Pintó, J.; Martí, C., and Fraguell, R.M., 2014. Assessing current conditions of coastal dune systems of Mediterranean developed shores.

A method of assessment was developed to evaluate the current condition and function of dunes in developed coastal tourist areas of the Mediterranean. The aim was to identify a procedure for differentiating between more and less valuable dune systems. The method was tested on the Costa Brava (Catalonia, NE Spain) and may prove useful for designing conservation and management strategies for coastal dunes in developed areas. The evaluation method was based on a set of 12 indicators relating to three aspects that we consider fundamental for the management of dune landscapes: dune morphology (dune landforms) associated with the evolution of the dune system, dune vegetation, and human impacts.

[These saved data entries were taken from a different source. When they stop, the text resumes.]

(* ===== verification/Runs.v ===== *)
(** What a run of [process_queue] does: consequences of [serving], and [drains],
    the specification of the procedures that give jobs back to their tubes. *)
From S2P Require Import Prelude Heap Ms State Monad JobList JobHash Tube Job Wal Conn Queue QueueRep QueueOps QueueConn QueueProc Process.
#[local] Open Scope Z_scope.

(** ** What a run of the loop does *)

Section runs.
Implicit Types (P : places) (s : St) (j : jobp) (t : tubep) (c : connp).

Lemma serving_quiescent now P s P' s' :
  serving now P s P' s' → ∀ j, ¬ awaited P' now s' j.
Proof. by induction 1. Qed.

Lemma serving_frame now P s P' s' : serving now P s P' s' → qframe s s'.
Proof.
  induction 1 as [P s s' Hw _|P s s1 j c s2 P' s' Hw _ Hse _ IH].
  - apply Hw.
  - etrans; [apply Hw|]. etrans; [apply (se_frame _ _ _ _ _ Hse)|done].
Qed.

(** A job keeps its place, or goes from ready to reserved by a connection that
    waited for its tube. *)
Definition fair_move (P P' : places) (s : St) j : Prop :=
  P' !! j = P !! j ∨
  ∃ t c, P !! j = Some (InReady t) ∧ P' !! j = Some (InReserved c) ∧
    ∃ C, st_conns s !! c = Some C ∧ conn_waiting C = true ∧ t ∈ ms_items (c_watch C).

Lemma erase_tick_waiting s s' c C' :
  erase_tick <$> st_conns s' !! c = erase_tick <$> st_conns s !! c →
  st_conns s' !! c = Some C' → ∃ C, st_conns s !! c = Some C ∧
    conn_waiting C = conn_waiting C' ∧ c_watch C = c_watch C'.
Proof.
  intros He HC'. rewrite HC' in He. destruct (st_conns s !! c) as [C|]; [|done].
  apply (inj Some) in He. exists C. split; [done|].
  assert (c_type C' = c_type C) as Ht by exact (f_equal c_type He).
  assert (c_watch C' = c_watch C) as Hw by exact (f_equal c_watch He).
  unfold conn_waiting. by rewrite Ht, Hw.
Qed.

Lemma handed_not_waiting s c C j line m C' :
  now_is s c (handed C j line m) → st_conns s !! c = Some C' → conn_waiting C' = false.
Proof.
  intros (C0 & HC0 & He) HC'. rewrite HC' in HC0. apply (inj Some) in HC0 as <-.
  assert (c_type C' = c_type (unwait C)) as Hty by exact (f_equal c_type He).
  unfold conn_waiting. rewrite Hty. apply (unwait_waiting C).
Qed.

(** A connection that waits after a job was handed over waited before. *)
Lemma served_waiting P j c s s' c' C' :
  served P j c s s' → st_conns s' !! c' = Some C' → conn_waiting C' = true →
  ∃ C, st_conns s !! c' = Some C ∧ conn_waiting C = true ∧ c_watch C = c_watch C'.
Proof.
  intros [_ (C0 & Jb & m & _ & _ & Hn) _ _ Ho _ _] HC' Hwt. destruct (decide (c' = c)) as [->|Hne].
  - by rewrite (handed_not_waiting _ _ _ _ _ _ _ Hn HC') in Hwt.
  - destruct (erase_tick_waiting _ _ _ _ (Ho c' Hne) HC') as (C & ? & ? & ?).
    exists C. split_and!; congruence.
Qed.

Lemma fair_move_trans P P1 P2 s s1 j :
  (∀ c C1, st_conns s1 !! c = Some C1 → conn_waiting C1 = true →
     ∃ C, st_conns s !! c = Some C ∧ conn_waiting C = true ∧ c_watch C = c_watch C1) →
  fair_move P P1 s j → fair_move P1 P2 s1 j → fair_move P P2 s j.
Proof.
  intros Hc [H1|(t & c & H1 & H2 & HC)] [G1|(t' & c' & G1 & G2 & C & GC & Gw & Gt)].
  - left. congruence.
  - right. exists t', c'. destruct (Hc c' C GC Gw) as (C0 & ? & ? & Heq).
    split_and!; [congruence|done|]. exists C0. by rewrite Heq.
  - right. exists t, c. split_and!; [done|congruence|done].
  - congruence.
Qed.

Lemma serving_fair now P s P' s' : serving now P s P' s' → ∀ j, fair_move P P' s j.
Proof.
  intros Hrun. induction Hrun as [P s s' Hw _|P s s1 j0 c s2 P' s' Hw _ Hse _ IH]; intros j; [by left|].
  pose proof (js_conns _ _ (qu_step _ _ (wk_quiet _ _ _ Hw))) as Hcs.
  eapply fair_move_trans; [| |apply IH].
  - rewrite <- Hcs. intros c' C1. by eapply served_waiting.
  - destruct (se_ready _ _ _ _ _ Hse) as (t & T & C & Hj & _ & _ & HC & Hwt & Hin).
    destruct (decide (j = j0)) as [->|Hne]; [right|left; by rewrite lookup_insert_ne].
    exists t, c. rewrite lookup_insert_eq, <- Hcs. split_and!; eauto.
Qed.

(** A connection gets at most one job, since it stops waiting. *)
Lemma serving_once now P s P' s' c j j' :
  serving now P s P' s' → P !! j ≠ Some (InReserved c) → P !! j' ≠ Some (InReserved c) →
  P' !! j = Some (InReserved c) → P' !! j' = Some (InReserved c) → j = j'.
Proof.
  assert (∀ P s P' s' c, serving now P s P' s' →
    (∀ C, st_conns s !! c = Some C → conn_waiting C = false) →
    ∀ x, P' !! x = Some (InReserved c) → P !! x = Some (InReserved c)) as Hno.
  { clear. intros P s P' s' c Hrun Hc x Hx.
    destruct (serving_fair _ _ _ _ _ Hrun x) as [Heq|(t & c' & _ & Hx' & C & HC & Hwt & _)];
      [congruence|]. rewrite Hx in Hx'. simplify_eq. by rewrite (Hc C HC) in Hwt. }
  intros Hrun. induction Hrun as [|P s s1 j0 c0 s2 P' s' Hw _ Hse Hrun IH]; [done|].
  intros Hj Hj' HPj HPj'. destruct (decide (c0 = c)) as [->|Hne].
  - destruct (se_conn _ _ _ _ _ Hse) as (C0 & Jb & m & _ & _ & Hn).
    assert (∀ x, P' !! x = Some (InReserved c) → P !! x ≠ Some (InReserved c) → x = j0) as Hx.
    { intros x Hx Hx0. pose proof (Hno _ _ _ _ c Hrun) as H.
      destruct (decide (x = j0)) as [|Hne]; [done|].
      rewrite <- (lookup_insert_ne P j0 x (InReserved c)) in Hx0 by done. destruct Hx0.
      apply H; [|done]. intros C HC. exact (handed_not_waiting _ _ _ _ _ _ _ Hn HC). }
    rewrite (Hx j), (Hx j'); done.
  - apply IH; try done.
    + destruct (decide (j = j0)) as [->|]; [rewrite lookup_insert_eq; congruence|].
      by rewrite lookup_insert_ne.
    + destruct (decide (j' = j0)) as [->|]; [rewrite lookup_insert_eq; congruence|].
      by rewrite lookup_insert_ne.
Qed.
End runs.

(** ** Giving jobs back *)

(** The connections that wait in [s'] waited in [s], for the same tubes. *)
Definition waited (s s' : St) : Prop :=
  ∀ c C', st_conns s' !! c = Some C' → conn_waiting C' = true →
    ∃ C, st_conns s !! c = Some C ∧ conn_waiting C = true ∧ c_watch C = c_watch C'.
#[export] Instance waited_pre : PreOrder waited.
Proof.
  split; [intros s c C; eauto|]. intros s1 s2 s3 H1 H2 c C3 HC3 Hw3.
  destruct (H2 c C3 HC3 Hw3) as (C2 & HC2 & Hw2 & <-).
  destruct (H1 c C2 HC2 Hw2) as (C1 & HC1 & Hw1 & <-). eauto.
Qed.

(** [j], of the tube [t], was given back: it is ready, or buried when the heap
    could not grow, or a connection that waited for [t] in [s] got it. *)
Definition lands (s : St) (P' : places) (j : jobp) (t : tubep) : Prop :=
  P' !! j = Some (InReady t) ∨ P' !! j = Some (InBuried t) ∨
  ∃ c C, P' !! j = Some (InReserved c) ∧ st_conns s !! c = Some C ∧
    conn_waiting C = true ∧ t ∈ ms_items (c_watch C).

(** A job that may be in no place: incoming, or a copy. *)
Definition idle (J : Job) : Prop := r_state (j_r J) = Invalid ∨ r_state (j_r J) = Copy.
Definition idle_at (P : places) (s : St) (j : jobp) : Prop :=
  ∀ J, st_jobs s !! j = Some J → P !! j = None → idle J.

(** What the connections outside [X] know of their soonest job they still know,
    and one that does not wait is told nothing. *)
Record tells (X : gset connp) (P : places) (s : St) (P' : places) (s' : St) : Prop := {
  tl_known c : c ∉ X → known P s c → known P' s' c;
  tl_calm c C : st_conns s !! c = Some C → conn_waiting C = false → c_soonest_job C = None →
    ∃ C', st_conns s' !! c = Some C' ∧ c_soonest_job C' = None;
}.

(** What a connection is saying: its state, the job it sends, whether it waits. *)
Definition conn_talk (C : Conn) : connstate * option jobp * bool :=
  (c_state C, c_out_job C, conn_waiting C).
Definition replying (st : connstate) : Prop := st = STATE_SEND_WORD ∨ st = STATE_SEND_JOB.

(** [c] waited, and is being told of a job that it holds. *)
Definition told (P' : places) c (C C' : Conn) : Prop :=
  conn_waiting C = true ∧ conn_waiting C' = false ∧ replying (c_state C') ∧
  ∃ j, c_out_job C' = Some j ∧ P' !! j = Some (InReserved c).
Definition talks (s : St) (P' : places) (s' : St) : Prop :=
  ∀ c C, st_conns s !! c = Some C →
    ∃ C', st_conns s' !! c = Some C' ∧ (conn_talk C' = conn_talk C ∨ told P' c C C').

Lemma talks_same s P' s' : st_conns s' = st_conns s → talks s P' s'.
Proof. intros Hc c C. rewrite Hc. eauto. Qed.
Lemma talks_insert s P' s' c C C' :
  st_conns s !! c = Some C → conn_talk C' = conn_talk C →
  st_conns s' = <[c := C']> (st_conns s) → talks s P' s'.
Proof.
  intros HC Ht Hs c' D HD. rewrite Hs. destruct (decide (c' = c)) as [->|].
  - rewrite lookup_insert_eq. exists C'. split; [done|]. left. congruence.
  - rewrite lookup_insert_ne by done. eauto.
Qed.

(** Only the jobs of [D] have moved, but for the ready jobs that were served. *)
Record stays (X : gset connp) (D : gset jobp) (P : places) (s : St) (P' : places) (s' : St) : Prop := {
  st_move j : j ∉ D → fair_move P P' s j;
  st_same j : j ∉ D → is_Some (st_jobs s !! j) → P' !! j = P !! j →
    erase_pos <$> st_jobs s' !! j = erase_pos <$> st_jobs s !! j;
  st_idle j : j ∉ D → idle_at P s j → idle_at P' s' j;
  st_waited : waited s s';
  st_tube j Jb : st_jobs s !! j = Some Jb →
    ∃ Jb', st_jobs s' !! j = Some Jb' ∧ j_tube Jb' = j_tube Jb;
  st_conn c C : st_conns s !! c = Some C →
    ∃ C', st_conns s' !! c = Some C' ∧ z_conn C' = z_conn C;
  st_tells : tells X P s P' s';
  st_talks : talks s P' s';
}.

(** No connection that waits in [s] has a job of [D]. *)
Definition unheld (D : gset jobp) (s : St) (P : places) : Prop :=
  ∀ j c C, j ∈ D → P !! j = Some (InReserved c) → st_conns s !! c = Some C → conn_waiting C = false.
Lemma unheld_empty s P : unheld ∅ s P.
Proof. by intros ??? ?%not_elem_of_empty. Qed.
Lemma unheld_one s P j : (∀ c, P !! j ≠ Some (InReserved c)) → unheld {[j]} s P.
Proof. intros Hj x c C ->%elem_of_singleton Hx. by destruct (Hj c). Qed.
Lemma unheld_none s P j : P !! j = None → unheld {[j]} s P.
Proof. intros Hj. apply unheld_one. intros c. by rewrite Hj. Qed.
#[local] Hint Resolve unheld_empty : core.

(** The jobs of [D] are given back; the others stay as they are, or are
    served. *)
Record drains (X : gset connp) (D : gset jobp) (P : places) (s : St) (P' : places) (s' : St) : Prop := {
  dr_stays : stays X D P s P' s';
  dr_lands j Jb t : j ∈ D → st_jobs s !! j = Some Jb → j_tube Jb = Some t → lands s P' j t;
}.

Lemma waited_step s s' : job_step s s' → waited s s'.
Proof. intros Hs c C. rewrite (js_conns _ _ Hs). eauto. Qed.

The assessment was tested on each of the 34 existing dune systems of the Costa Brava. Cluster analysis provided a classification into five groups differentiated by characteristics of morphological development, total number of dune-restricted plant species, and degree of human impact suffered. The best evaluation was achieved by the indicators of morphological development, with 76% of the dune systems rating above average. On the other hand, only 42% of the systems rated above average in the indicator of dune-restricted plant species. The worst results came from the indicators of human impact, with only three beaches rating above average in this respect. The evaluation has shown the Costa Brava dune systems to be in a precarious state of conservation because most systems are located on urban or suburban beaches. The best-conserved areas were the larger dune systems located on seminatural or semiurban beaches, where human pressure is weaker. The procedure described in this article provides a useful tool for coastal managers to assess changes in the state of their dune systems over time and to focus their management policies on the protection of systems under the greatest threat.